■ WHAT YOU HAVE TO DO
Once the data has been read, restate all of it exactly.

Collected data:
(** ** Tiers, totals and percentages *)

Definition tierRank (tier : string) : Z :=
  if bool_decide (tier = "Excellent") then 3
  else if bool_decide (tier = "Good") then 2
  else if bool_decide (tier = "Average") then 1
  else 0.

Lemma ladder_rank (a b c a' b' c' : bool) :
  (a = true → a' = true) → (b = true → b' = true) → (c = true → c' = true) →
  tierRank (ladder a b c "Excellent" "Good" "Average" "Weak")
  ≤ tierRank (ladder a' b' c' "Excellent" "Good" "Average" "Weak").
Proof.
  intros Ha Hb Hc.
  destruct a; [rewrite (Ha eq_refl); by vm_compute|].
  destruct b; [rewrite (Hb eq_refl); destruct a'; by vm_compute|].
  destruct c; [rewrite (Hc eq_refl); destruct a', b'; by vm_compute|].
  destruct a', b', c'; by vm_compute.
Qed.

Lemma leb_grows (k x y : Z) : x ≤ y → (k <=? x) = true → (k <=? y) = true.
Proof. intros Hxy Hk. apply Z.leb_le in Hk. apply Z.leb_le. lia. Qed.

(** X15: for each number of scored criteria that seven criteria allow, a
    larger total never gets a lower tier; the largest total that [count]
    scores of 1 to 5 can reach is "Excellent" and the smallest is
    "Weak". *)
Theorem tier_grows_with_total (total1 total2 count : Z) :
  0 ≤ count ≤ 7 → total1 ≤ total2 →
  tierRank (getClassificationFromScore total1 count)
  ≤ tierRank (getClassificationFromScore total2 count)
  ∧ (1 ≤ count →
     getClassificationFromScore (5 * count) count = "Excellent"
     ∧ getClassificationFromScore count count = "Weak").
Proof.
  intros Hcount Hle. rewrite !getClassificationFromScore_table by done. split.
  - unfold tierOf, tierTable.
    repeat (case_match; [first [done|apply ladder_rank; by apply leb_grows]|]).
    apply ladder_rank; apply leb_grows; lia.
  - intros H1.
    assert (Hc : count = 1 ∨ count = 2 ∨ count = 3 ∨ count = 4 ∨ count = 5
                 ∨ count = 6 ∨ count = 7) by lia.
    destruct Hc as [->|[->|[->|[->|[->|[->| ->]]]]]]; by vm_compute.
Qed.

Lemma tier_grows_with_total_witness :
  tierRank (getClassificationFromScore 24 7)
  ≤ tierRank (getClassificationFromScore 30 7)
  ∧ getClassificationFromScore 35 7 = "Excellent"
  ∧ getClassificationFromScore 7 7 = "Weak".
Proof.
  destruct (tier_grows_with_total 24 30 7 ltac:(lia) ltac:(lia)) as [Hrank Hends].
  split; [exact Hrank|]. apply Hends. lia.
Defined.

(** ** The percentage of a validated result *)

Lemma validated_total (a : AnalysisResponse) :
  Forall (λ v, 1 ≤ v ≤ 5) (presentScores (Scores a)) →
  countRelevantCriteria (Scores a) ≤ calculateTotalScore (Scores a)
  ≤ 5 * countRelevantCriteria (Scores a).
Proof.
  intros Hall. rewrite calculateTotalScore_wrap, countRelevantCriteria_length.
  pose proof (sum_scores_bounds _ _ _ Hall) as Hb.
  pose proof (presentScores_length (Scores a)) as Hl.
  rewrite GoInt.wrap_in_range; [lia|].
  unfold GoInt.in_range, GoInt.int_min, GoInt.int_max. lia.
Qed.

Lemma interpolate_range n k :
  1 ≤ n ≤ 10 → 0 ≤ k ≤ 4 * n →
  F64Facts.le F64.zero (interpolate n k) = true
  ∧ F64Facts.le (interpolate n k) F64.c100 = true.
Proof.
  intros Hn Hk. split.
  - rewrite <- (interpolate_zero n) by lia. apply interpolate_mono; lia.
  - rewrite <- (interpolate_top n) by lia. apply interpolate_mono; lia.
Qed.

(** X16: when the scores of a reply that are not null lie in 1 to 5, the
    total that [callGPTAPI] returns lies between the number of scored
    criteria and five times that number, so [ScoreToPercentage] does not
    clamp it: its percentage is the interpolated one, between 0 and
    100. *)
Theorem validated_percentage
    (unmarshalAnalysis : bytes → option AnalysisResponse)
    (content : bytes) (result : AnalysisResponse) (logged : list Mismatch) :
  decodeReply unmarshalAnalysis content = (inr result, logged) →
  Forall (λ v, 1 ≤ v ≤ 5) (presentScores (Scores result)) →
  0 ≤ countRelevantCriteria (Scores result) ≤ 7
  ∧ countRelevantCriteria (Scores result) ≤ TotalScore (Scores result)
    ≤ 5 * countRelevantCriteria (Scores result)
  ∧ ScoreToPercentage (TotalScore (Scores result))
      (countRelevantCriteria (Scores result))
    = (if countRelevantCriteria (Scores result) =? 0 then F64.zero
       else interpolate (countRelevantCriteria (Scores result))
              (TotalScore (Scores result)
               - countRelevantCriteria (Scores result)))
  ∧ F64Facts.le F64.zero
      (ScoreToPercentage (TotalScore (Scores result))
         (countRelevantCriteria (Scores result))) = true
  ∧ F64Facts.le
      (ScoreToPercentage (TotalScore (Scores result))
         (countRelevantCriteria (Scores result))) F64.c100 = true.
Proof.
  intros (jsonContent & analysis & _ & _ & Hre)%decodeReply_inr Hall.
  assert (Ht : TotalScore (Scores result) = calculateTotalScore (Scores result)).
  { replace result with (recompute analysis).1 by (by rewrite Hre).
    unfold recompute. by case_bool_decide. }
  pose proof (validated_total result Hall) as Hb. rewrite <- Ht in Hb.
  pose proof (countRelevantCriteria_range (Scores result)) as Hc.
  split; [done|]. split; [done|].
  destruct (Z.eqb_spec (countRelevantCriteria (Scores result)) 0) as [H0|H0].
  { rewrite H0. by vm_compute. }
  assert (Hp : ScoreToPercentage (TotalScore (Scores result))
                 (countRelevantCriteria (Scores result))
               = interpolate (countRelevantCriteria (Scores result))
                   (TotalScore (Scores result)
                    - countRelevantCriteria (Scores result))).
  { rewrite ScoreToPercentage_interpolate by (unfold GoInt.int_max; lia).
    unfold clampScore. f_equal. lia. }
  rewrite Hp. split; [done|]. apply interpolate_range; lia.
Qed.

■ RESPONSE TO THE EXERCISE
(** ** Tiers, totals and percentages *)

Definition tierRank (tier : string) : Z :=
  if bool_decide (tier = "Excellent") then 3
  else if bool_decide (tier = "Good") then 2
  else if bool_decide (tier = "Average") then 1
  else 0.

Lemma ladder_rank (a b c a' b' c' : bool) :
  (a = true → a' = true) → (b = true → b' = true) → (c = true → c' = true) →
  tierRank (ladder a b c "Excellent" "Good" "Average" "Weak")
  ≤ tierRank (ladder a' b' c' "Excellent" "Good" "Average" "Weak").
Proof.
  intros Ha Hb Hc.
  destruct a; [rewrite (Ha eq_refl); by vm_compute|].
  destruct b; [rewrite (Hb eq_refl); destruct a'; by vm_compute|].
  destruct c; [rewrite (Hc eq_refl); destruct a', b'; by vm_compute|].
  destruct a', b', c'; by vm_compute.
Qed.

Lemma leb_grows (k x y : Z) : x ≤ y → (k <=? x) = true → (k <=? y) = true.
Proof. intros Hxy Hk. apply Z.leb_le in Hk. apply Z.leb_le. lia. Qed.

(** X15: for each number of scored criteria that seven criteria allow, a
    larger total never gets a lower tier; the largest total that [count]
    scores of 1 to 5 can reach is "Excellent" and the smallest is
    "Weak". *)
Theorem tier_grows_with_total (total1 total2 count : Z) :
  0 ≤ count ≤ 7 → total1 ≤ total2 →
  tierRank (getClassificationFromScore total1 count)
  ≤ tierRank (getClassificationFromScore total2 count)
  ∧ (1 ≤ count →
     getClassificationFromScore (5 * count) count = "Excellent"
     ∧ getClassificationFromScore count count = "Weak").
Proof.
  intros Hcount Hle. rewrite !getClassificationFromScore_table by done. split.
  - unfold tierOf, tierTable.
    repeat (case_match; [first [done|apply ladder_rank; by apply leb_grows]|]).
    apply ladder_rank; apply leb_grows; lia.
  - intros H1.
    assert (Hc : count = 1 ∨ count = 2 ∨ count = 3 ∨ count = 4 ∨ count = 5
                 ∨ count = 6 ∨ count = 7) by lia.
    destruct Hc as [->|[->|[->|[->|[->|[->| ->]]]]]]; by vm_compute.
Qed.

Lemma tier_grows_with_total_witness :
  tierRank (getClassificationFromScore 24 7)
  ≤ tierRank (getClassificationFromScore 30 7)
  ∧ getClassificationFromScore 35 7 = "Excellent"
  ∧ getClassificationFromScore 7 7 = "Weak".
Proof.
  destruct (tier_grows_with_total 24 30 7 ltac:(lia) ltac:(lia)) as [Hrank Hends].
  split; [exact Hrank|]. apply Hends. lia.
Defined.

(** ** The percentage of a validated result *)

Lemma validated_total (a : AnalysisResponse) :
  Forall (λ v, 1 ≤ v ≤ 5) (presentScores (Scores a)) →
  countRelevantCriteria (Scores a) ≤ calculateTotalScore (Scores a)
  ≤ 5 * countRelevantCriteria (Scores a).
Proof.
  intros Hall. rewrite calculateTotalScore_wrap, countRelevantCriteria_length.
  pose proof (sum_scores_bounds _ _ _ Hall) as Hb.
  pose proof (presentScores_length (Scores a)) as Hl.
  rewrite GoInt.wrap_in_range; [lia|].
  unfold GoInt.in_range, GoInt.int_min, GoInt.int_max. lia.
Qed.

Lemma interpolate_range n k :
  1 ≤ n ≤ 10 → 0 ≤ k ≤ 4 * n →
  F64Facts.le F64.zero (interpolate n k) = true
  ∧ F64Facts.le (interpolate n k) F64.c100 = true.
Proof.
  intros Hn Hk. split.
  - rewrite <- (interpolate_zero n) by lia. apply interpolate_mono; lia.
  - rewrite <- (interpolate_top n) by lia. apply interpolate_mono; lia.
Qed.

(** X16: when the scores of a reply that are not null lie in 1 to 5, the
    total that [callGPTAPI] returns lies between the number of scored
    criteria and five times that number, so [ScoreToPercentage] does not
    clamp it: its percentage is the interpolated one, between 0 and
    100. *)
Theorem validated_percentage
    (unmarshalAnalysis : bytes → option AnalysisResponse)
    (content : bytes) (result : AnalysisResponse) (logged : list Mismatch) :
  decodeReply unmarshalAnalysis content = (inr result, logged) →
  Forall (λ v, 1 ≤ v ≤ 5) (presentScores (Scores result)) →
  0 ≤ countRelevantCriteria (Scores result) ≤ 7
  ∧ countRelevantCriteria (Scores result) ≤ TotalScore (Scores result)
    ≤ 5 * countRelevantCriteria (Scores result)
  ∧ ScoreToPercentage (TotalScore (Scores result))
      (countRelevantCriteria (Scores result))
    = (if countRelevantCriteria (Scores result) =? 0 then F64.zero
       else interpolate (countRelevantCriteria (Scores result))
              (TotalScore (Scores result)
               - countRelevantCriteria (Scores result)))
  ∧ F64Facts.le F64.zero
      (ScoreToPercentage (TotalScore (Scores result))
         (countRelevantCriteria (Scores result))) = true
  ∧ F64Facts.le
      (ScoreToPercentage (TotalScore (Scores result))
         (countRelevantCriteria (Scores result))) F64.c100 = true.
Proof.
  intros (jsonContent & analysis & _ & _ & Hre)%decodeReply_inr Hall.
  assert (Ht : TotalScore (Scores result) = calculateTotalScore (Scores result)).
  { replace result with (recompute analysis).1 by (by rewrite Hre).
    unfold recompute. by case_bool_decide. }
  pose proof (validated_total result Hall) as Hb. rewrite <- Ht in Hb.
  pose proof (countRelevantCriteria_range (Scores result)) as Hc.
  split; [done|]. split; [done|].
  destruct (Z.eqb_spec (countRelevantCriteria (Scores result)) 0) as [H0|H0].
  { rewrite H0. by vm_compute. }
  assert (Hp : ScoreToPercentage (TotalScore (Scores result))
                 (countRelevantCriteria (Scores result))
               = interpolate (countRelevantCriteria (Scores result))
                   (TotalScore (Scores result)
                    - countRelevantCriteria (Scores result))).
  { rewrite ScoreToPercentage_interpolate by (unfold GoInt.int_max; lia).
    unfold clampScore. f_equal. lia. }
  rewrite Hp. split; [done|]. apply interpolate_range; lia.
Qed.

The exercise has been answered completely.